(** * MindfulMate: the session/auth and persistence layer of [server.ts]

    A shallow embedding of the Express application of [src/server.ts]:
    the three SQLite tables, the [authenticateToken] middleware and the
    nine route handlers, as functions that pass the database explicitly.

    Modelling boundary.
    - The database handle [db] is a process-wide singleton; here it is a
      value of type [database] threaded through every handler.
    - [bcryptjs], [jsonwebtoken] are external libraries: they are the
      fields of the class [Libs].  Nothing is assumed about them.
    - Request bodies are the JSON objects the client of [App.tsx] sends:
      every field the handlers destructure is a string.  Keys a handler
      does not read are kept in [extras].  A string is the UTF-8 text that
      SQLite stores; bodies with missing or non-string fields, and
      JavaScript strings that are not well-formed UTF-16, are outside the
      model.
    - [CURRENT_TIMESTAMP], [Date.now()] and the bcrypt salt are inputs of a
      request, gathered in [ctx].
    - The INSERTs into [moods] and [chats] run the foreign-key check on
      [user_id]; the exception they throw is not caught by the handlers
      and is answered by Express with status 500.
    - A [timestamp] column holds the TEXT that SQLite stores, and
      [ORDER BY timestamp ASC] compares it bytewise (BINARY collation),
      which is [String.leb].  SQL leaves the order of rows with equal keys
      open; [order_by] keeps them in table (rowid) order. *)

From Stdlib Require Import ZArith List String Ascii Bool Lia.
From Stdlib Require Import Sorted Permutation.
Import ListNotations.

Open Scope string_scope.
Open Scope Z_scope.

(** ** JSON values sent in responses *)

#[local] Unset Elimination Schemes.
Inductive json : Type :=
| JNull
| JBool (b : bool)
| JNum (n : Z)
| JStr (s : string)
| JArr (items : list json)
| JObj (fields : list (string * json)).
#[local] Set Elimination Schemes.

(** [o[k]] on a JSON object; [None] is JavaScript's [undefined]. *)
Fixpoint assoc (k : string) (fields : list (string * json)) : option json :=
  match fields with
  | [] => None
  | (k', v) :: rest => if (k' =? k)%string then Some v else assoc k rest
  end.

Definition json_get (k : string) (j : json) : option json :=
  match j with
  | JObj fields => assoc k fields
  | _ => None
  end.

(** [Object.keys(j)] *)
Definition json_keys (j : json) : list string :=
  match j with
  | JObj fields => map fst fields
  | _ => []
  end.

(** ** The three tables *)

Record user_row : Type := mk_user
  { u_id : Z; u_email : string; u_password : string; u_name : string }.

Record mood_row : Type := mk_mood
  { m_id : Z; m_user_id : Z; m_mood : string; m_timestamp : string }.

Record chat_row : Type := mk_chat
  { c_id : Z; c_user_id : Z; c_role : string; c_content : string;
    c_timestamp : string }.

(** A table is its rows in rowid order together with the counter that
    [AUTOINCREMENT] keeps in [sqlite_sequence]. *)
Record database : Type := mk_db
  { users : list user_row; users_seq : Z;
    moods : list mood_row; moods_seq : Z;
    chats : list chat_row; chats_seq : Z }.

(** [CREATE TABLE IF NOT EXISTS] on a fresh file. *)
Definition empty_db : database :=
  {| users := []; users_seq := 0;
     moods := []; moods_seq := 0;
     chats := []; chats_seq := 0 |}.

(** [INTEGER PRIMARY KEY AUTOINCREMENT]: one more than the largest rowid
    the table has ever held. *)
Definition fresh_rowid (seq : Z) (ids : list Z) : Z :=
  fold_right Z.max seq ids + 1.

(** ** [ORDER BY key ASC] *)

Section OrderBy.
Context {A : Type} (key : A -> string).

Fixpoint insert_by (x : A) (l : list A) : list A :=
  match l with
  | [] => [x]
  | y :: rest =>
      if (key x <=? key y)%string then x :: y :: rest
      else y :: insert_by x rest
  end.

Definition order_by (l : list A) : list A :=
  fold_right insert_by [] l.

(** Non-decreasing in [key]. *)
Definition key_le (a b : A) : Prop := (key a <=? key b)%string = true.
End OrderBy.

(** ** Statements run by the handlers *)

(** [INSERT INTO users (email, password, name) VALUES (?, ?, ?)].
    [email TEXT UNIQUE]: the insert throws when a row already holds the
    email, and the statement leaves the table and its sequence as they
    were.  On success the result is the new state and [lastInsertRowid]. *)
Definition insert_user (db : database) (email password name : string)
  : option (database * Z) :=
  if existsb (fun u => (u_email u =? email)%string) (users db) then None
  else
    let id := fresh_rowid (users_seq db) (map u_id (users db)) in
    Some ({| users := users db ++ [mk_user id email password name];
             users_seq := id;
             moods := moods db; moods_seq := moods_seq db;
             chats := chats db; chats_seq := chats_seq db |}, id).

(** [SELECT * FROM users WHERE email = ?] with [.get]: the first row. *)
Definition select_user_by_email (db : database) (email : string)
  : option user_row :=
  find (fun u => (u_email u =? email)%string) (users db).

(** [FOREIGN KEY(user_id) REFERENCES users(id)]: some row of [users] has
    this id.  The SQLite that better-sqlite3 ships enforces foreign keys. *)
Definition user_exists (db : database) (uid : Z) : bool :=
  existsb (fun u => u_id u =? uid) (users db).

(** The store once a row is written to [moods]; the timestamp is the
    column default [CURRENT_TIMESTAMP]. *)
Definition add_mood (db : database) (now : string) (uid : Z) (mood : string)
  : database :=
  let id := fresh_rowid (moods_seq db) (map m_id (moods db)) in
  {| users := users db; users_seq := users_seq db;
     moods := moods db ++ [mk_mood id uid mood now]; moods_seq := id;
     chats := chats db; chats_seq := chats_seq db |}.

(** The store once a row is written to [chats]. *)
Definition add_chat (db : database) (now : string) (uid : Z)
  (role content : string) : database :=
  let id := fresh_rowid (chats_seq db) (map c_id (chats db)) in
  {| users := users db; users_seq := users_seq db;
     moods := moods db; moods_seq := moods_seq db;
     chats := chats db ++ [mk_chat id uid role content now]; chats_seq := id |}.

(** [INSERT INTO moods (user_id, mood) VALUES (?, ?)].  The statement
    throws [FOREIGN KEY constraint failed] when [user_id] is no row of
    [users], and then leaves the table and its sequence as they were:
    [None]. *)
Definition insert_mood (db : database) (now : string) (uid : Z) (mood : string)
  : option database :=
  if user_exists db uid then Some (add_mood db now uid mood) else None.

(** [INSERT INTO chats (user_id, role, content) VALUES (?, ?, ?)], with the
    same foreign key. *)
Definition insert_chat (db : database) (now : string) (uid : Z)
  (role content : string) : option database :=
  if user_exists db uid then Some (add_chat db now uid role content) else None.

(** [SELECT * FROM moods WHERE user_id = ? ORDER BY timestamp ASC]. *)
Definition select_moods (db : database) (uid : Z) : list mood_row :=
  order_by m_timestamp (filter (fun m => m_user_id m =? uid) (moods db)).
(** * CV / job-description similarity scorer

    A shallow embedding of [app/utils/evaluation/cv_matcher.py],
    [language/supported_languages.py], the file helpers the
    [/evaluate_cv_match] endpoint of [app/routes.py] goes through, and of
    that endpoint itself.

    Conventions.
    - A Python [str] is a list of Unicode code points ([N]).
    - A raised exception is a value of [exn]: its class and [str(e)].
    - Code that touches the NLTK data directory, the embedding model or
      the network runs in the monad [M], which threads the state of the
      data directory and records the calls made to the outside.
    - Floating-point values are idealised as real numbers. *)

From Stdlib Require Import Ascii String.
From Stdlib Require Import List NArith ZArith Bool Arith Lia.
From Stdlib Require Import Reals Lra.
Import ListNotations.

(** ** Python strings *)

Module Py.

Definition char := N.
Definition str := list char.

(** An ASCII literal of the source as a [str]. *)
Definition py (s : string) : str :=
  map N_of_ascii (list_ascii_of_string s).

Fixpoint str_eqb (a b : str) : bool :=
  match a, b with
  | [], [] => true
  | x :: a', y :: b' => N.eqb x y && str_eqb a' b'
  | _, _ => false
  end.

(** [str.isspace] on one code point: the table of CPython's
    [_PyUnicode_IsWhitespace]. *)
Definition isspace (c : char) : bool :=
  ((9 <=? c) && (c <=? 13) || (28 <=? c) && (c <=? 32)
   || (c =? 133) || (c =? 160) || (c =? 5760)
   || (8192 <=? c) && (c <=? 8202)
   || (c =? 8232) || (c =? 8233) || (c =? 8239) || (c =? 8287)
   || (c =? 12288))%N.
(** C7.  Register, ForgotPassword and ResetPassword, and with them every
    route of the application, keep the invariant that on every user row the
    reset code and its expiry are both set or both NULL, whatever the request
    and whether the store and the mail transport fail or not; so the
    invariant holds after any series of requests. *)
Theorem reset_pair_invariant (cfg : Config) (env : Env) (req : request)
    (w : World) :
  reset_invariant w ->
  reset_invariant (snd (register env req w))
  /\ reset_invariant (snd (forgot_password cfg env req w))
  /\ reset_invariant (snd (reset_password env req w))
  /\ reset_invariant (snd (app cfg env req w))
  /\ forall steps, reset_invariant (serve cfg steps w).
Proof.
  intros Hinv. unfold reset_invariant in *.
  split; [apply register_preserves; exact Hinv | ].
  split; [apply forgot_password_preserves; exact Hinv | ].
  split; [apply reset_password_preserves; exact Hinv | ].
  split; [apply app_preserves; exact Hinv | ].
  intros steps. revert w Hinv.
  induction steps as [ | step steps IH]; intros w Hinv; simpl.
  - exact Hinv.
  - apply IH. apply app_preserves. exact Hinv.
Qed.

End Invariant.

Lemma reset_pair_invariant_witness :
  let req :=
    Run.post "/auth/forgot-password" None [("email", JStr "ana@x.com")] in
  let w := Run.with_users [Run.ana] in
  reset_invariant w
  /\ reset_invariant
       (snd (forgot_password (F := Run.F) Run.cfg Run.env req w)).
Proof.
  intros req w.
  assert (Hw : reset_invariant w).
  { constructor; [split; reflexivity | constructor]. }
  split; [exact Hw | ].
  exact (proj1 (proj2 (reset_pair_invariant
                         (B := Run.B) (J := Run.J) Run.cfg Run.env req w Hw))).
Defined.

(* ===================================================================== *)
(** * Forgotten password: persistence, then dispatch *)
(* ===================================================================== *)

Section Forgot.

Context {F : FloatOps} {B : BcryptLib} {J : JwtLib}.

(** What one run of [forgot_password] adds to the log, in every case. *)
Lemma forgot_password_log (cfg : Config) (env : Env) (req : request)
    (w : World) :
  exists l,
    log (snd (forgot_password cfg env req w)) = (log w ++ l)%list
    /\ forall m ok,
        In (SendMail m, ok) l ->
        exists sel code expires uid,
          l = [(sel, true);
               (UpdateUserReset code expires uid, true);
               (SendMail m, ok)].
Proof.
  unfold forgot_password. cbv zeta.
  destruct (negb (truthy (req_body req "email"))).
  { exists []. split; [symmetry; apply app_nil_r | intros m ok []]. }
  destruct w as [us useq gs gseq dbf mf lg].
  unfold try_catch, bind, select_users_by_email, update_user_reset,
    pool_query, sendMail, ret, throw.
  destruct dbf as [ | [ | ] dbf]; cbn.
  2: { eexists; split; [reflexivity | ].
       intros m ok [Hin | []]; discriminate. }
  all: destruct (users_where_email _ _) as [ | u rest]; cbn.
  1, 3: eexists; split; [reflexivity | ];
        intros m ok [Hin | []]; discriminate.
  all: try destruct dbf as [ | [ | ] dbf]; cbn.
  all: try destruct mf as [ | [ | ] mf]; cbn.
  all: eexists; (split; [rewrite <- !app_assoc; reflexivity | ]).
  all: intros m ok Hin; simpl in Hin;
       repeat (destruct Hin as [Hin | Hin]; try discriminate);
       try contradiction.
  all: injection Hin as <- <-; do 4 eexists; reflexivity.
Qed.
##############################
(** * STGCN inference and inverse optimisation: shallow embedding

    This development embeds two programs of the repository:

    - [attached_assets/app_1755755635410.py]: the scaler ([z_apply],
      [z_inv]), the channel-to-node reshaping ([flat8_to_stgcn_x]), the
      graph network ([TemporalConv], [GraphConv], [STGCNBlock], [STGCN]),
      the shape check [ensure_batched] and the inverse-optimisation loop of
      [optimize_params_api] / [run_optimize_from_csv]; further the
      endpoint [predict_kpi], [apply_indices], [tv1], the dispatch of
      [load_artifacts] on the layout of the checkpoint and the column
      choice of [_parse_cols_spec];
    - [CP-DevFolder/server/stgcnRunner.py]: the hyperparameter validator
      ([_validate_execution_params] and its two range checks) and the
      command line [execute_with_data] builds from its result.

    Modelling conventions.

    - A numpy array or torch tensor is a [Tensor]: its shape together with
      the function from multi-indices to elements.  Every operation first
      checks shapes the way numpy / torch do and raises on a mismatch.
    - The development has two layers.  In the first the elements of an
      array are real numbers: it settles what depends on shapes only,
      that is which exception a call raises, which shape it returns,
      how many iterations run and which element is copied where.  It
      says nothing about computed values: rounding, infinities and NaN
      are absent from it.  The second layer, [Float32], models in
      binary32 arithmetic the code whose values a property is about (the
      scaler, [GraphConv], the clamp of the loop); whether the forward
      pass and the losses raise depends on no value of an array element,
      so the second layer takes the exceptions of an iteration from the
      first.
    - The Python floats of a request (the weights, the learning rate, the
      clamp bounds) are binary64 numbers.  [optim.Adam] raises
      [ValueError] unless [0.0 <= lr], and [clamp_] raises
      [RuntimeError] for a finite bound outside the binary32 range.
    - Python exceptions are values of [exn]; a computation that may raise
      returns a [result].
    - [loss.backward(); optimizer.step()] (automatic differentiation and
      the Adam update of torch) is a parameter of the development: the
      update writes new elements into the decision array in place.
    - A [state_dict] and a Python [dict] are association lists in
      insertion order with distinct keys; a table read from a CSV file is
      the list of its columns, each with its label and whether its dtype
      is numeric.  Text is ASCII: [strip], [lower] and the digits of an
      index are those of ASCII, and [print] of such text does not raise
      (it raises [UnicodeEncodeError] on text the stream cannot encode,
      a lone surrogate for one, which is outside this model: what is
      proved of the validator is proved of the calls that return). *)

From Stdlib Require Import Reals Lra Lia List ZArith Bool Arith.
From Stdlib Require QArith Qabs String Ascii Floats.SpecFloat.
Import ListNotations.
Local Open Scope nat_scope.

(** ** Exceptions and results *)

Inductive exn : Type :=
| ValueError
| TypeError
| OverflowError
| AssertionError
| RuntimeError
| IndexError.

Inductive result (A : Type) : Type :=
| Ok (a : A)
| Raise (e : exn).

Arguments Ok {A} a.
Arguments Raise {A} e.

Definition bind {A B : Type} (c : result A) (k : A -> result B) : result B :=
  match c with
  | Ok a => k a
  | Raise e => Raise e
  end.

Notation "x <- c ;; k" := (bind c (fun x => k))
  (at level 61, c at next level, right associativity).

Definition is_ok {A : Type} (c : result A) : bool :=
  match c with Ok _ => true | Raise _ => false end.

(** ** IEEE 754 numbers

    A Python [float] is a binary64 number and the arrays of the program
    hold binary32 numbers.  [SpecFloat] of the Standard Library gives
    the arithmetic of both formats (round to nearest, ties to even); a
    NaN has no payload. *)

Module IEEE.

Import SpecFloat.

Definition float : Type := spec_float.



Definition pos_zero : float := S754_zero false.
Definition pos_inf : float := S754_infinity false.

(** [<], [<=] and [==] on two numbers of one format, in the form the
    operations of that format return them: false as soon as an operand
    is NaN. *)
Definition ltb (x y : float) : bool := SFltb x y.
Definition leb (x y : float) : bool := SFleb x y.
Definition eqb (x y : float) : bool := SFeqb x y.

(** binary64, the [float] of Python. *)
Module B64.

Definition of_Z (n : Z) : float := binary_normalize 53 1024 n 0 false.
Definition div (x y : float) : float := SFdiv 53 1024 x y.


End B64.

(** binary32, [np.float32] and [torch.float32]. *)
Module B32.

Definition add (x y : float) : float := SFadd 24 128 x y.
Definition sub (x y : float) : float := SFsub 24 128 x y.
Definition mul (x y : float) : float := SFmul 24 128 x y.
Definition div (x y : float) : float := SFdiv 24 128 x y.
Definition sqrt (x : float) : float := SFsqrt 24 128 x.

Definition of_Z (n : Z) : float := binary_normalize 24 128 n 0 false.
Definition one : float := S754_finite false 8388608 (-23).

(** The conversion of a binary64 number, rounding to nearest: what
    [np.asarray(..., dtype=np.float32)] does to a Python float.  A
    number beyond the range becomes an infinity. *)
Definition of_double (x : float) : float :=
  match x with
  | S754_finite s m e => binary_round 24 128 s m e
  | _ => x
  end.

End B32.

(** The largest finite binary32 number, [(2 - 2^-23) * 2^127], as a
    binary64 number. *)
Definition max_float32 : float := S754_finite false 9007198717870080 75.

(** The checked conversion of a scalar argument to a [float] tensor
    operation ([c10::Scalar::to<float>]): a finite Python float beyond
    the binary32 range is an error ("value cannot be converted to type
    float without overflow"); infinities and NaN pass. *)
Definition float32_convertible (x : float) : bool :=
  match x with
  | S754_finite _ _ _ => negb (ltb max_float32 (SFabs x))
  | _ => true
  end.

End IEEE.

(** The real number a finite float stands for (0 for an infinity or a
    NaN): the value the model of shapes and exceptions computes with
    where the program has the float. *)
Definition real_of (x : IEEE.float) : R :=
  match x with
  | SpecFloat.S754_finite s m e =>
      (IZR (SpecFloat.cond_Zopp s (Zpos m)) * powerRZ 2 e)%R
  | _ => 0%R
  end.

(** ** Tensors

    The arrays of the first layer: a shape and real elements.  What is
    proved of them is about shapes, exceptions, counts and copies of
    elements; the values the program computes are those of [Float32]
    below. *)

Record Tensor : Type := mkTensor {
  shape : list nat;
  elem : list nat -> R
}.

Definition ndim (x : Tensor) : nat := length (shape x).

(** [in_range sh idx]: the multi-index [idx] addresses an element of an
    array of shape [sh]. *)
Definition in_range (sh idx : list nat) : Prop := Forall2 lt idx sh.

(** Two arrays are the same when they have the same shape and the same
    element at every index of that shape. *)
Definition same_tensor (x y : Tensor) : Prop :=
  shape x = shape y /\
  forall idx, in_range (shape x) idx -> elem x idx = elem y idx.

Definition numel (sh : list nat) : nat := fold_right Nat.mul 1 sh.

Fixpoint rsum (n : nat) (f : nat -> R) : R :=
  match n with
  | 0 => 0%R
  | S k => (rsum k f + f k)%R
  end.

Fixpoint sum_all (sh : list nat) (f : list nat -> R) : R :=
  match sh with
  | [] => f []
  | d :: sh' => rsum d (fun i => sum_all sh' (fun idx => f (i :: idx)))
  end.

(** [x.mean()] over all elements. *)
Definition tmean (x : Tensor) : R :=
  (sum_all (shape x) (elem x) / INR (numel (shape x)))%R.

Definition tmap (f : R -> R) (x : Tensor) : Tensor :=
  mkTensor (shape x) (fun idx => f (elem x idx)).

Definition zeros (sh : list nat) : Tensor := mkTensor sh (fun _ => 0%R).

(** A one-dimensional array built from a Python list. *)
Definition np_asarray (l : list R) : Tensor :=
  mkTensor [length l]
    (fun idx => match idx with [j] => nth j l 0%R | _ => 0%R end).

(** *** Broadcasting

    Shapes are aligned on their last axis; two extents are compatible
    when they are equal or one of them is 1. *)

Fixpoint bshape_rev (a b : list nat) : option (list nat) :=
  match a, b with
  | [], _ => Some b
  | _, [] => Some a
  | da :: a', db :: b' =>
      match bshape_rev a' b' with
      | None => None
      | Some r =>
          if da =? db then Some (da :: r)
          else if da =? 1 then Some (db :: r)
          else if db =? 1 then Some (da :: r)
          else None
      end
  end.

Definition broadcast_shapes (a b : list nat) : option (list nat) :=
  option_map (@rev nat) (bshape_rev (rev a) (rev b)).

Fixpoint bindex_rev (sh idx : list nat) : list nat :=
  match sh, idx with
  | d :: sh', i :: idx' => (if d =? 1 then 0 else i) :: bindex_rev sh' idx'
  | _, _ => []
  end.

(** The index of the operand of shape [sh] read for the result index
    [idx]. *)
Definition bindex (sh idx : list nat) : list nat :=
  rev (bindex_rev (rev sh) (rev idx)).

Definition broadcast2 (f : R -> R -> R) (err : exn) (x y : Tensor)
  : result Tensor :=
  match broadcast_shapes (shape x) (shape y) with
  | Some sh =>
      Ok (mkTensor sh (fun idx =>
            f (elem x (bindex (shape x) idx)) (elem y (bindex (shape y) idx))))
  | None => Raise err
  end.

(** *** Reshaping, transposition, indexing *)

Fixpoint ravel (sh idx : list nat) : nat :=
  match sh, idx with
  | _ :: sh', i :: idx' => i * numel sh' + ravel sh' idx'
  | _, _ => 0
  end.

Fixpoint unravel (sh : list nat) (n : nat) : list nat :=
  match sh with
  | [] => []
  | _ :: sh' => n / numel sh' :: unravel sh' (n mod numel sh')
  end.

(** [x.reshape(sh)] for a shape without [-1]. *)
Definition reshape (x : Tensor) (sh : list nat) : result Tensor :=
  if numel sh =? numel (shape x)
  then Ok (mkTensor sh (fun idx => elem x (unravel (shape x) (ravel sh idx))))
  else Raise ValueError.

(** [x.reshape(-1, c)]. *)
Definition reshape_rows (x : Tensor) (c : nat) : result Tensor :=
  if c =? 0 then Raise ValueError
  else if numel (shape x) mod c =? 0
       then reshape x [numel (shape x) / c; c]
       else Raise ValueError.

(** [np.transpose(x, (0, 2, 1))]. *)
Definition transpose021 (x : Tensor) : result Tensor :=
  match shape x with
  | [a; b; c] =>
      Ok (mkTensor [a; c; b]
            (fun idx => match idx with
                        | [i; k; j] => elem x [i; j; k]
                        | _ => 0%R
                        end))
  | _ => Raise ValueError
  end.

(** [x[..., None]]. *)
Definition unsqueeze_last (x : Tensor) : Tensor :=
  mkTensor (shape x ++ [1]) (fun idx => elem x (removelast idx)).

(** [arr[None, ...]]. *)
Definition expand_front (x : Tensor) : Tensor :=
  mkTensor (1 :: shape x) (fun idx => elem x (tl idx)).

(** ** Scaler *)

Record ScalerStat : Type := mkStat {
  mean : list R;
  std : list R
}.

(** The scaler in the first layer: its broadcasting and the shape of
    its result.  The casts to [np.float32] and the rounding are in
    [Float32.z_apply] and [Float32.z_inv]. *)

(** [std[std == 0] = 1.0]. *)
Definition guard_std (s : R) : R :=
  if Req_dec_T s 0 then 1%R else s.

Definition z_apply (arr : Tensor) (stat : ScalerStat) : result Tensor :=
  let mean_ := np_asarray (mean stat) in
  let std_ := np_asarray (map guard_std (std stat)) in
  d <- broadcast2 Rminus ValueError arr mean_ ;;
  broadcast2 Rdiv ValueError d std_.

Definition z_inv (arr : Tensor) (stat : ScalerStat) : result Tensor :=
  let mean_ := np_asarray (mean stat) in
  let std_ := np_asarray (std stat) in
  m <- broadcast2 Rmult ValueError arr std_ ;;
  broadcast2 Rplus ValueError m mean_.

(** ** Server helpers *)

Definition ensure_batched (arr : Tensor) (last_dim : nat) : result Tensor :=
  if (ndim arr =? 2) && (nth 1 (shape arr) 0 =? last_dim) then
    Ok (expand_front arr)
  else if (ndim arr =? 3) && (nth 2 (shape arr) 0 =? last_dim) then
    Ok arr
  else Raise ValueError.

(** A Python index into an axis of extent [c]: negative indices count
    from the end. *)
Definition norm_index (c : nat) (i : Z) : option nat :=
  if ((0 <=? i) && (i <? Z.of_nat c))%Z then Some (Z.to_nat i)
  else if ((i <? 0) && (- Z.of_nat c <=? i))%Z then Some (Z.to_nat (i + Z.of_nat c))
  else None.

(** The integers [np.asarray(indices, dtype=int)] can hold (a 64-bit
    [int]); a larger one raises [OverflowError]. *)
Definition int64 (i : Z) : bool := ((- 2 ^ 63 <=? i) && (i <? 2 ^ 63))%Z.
##############################
### [Exercise requirements]
Only the lines above starting with the one with "Definition insert_mood (db" and going through the one with "if user_exists db uid then Some (add_chat" are to be copied, word for word and with both ends kept.

### [Exercise response]
Definition insert_mood (db : database) (now : string) (uid : Z) (mood : string)
  : option database :=
  if user_exists db uid then Some (add_mood db now uid mood) else None.

(** [INSERT INTO chats (user_id, role, content) VALUES (?, ?, ?)], with the
    same foreign key. *)
Definition insert_chat (db : database) (now : string) (uid : Z)
  (role content : string) : option database :=
  if user_exists db uid then Some (add_chat db now uid role content) else None.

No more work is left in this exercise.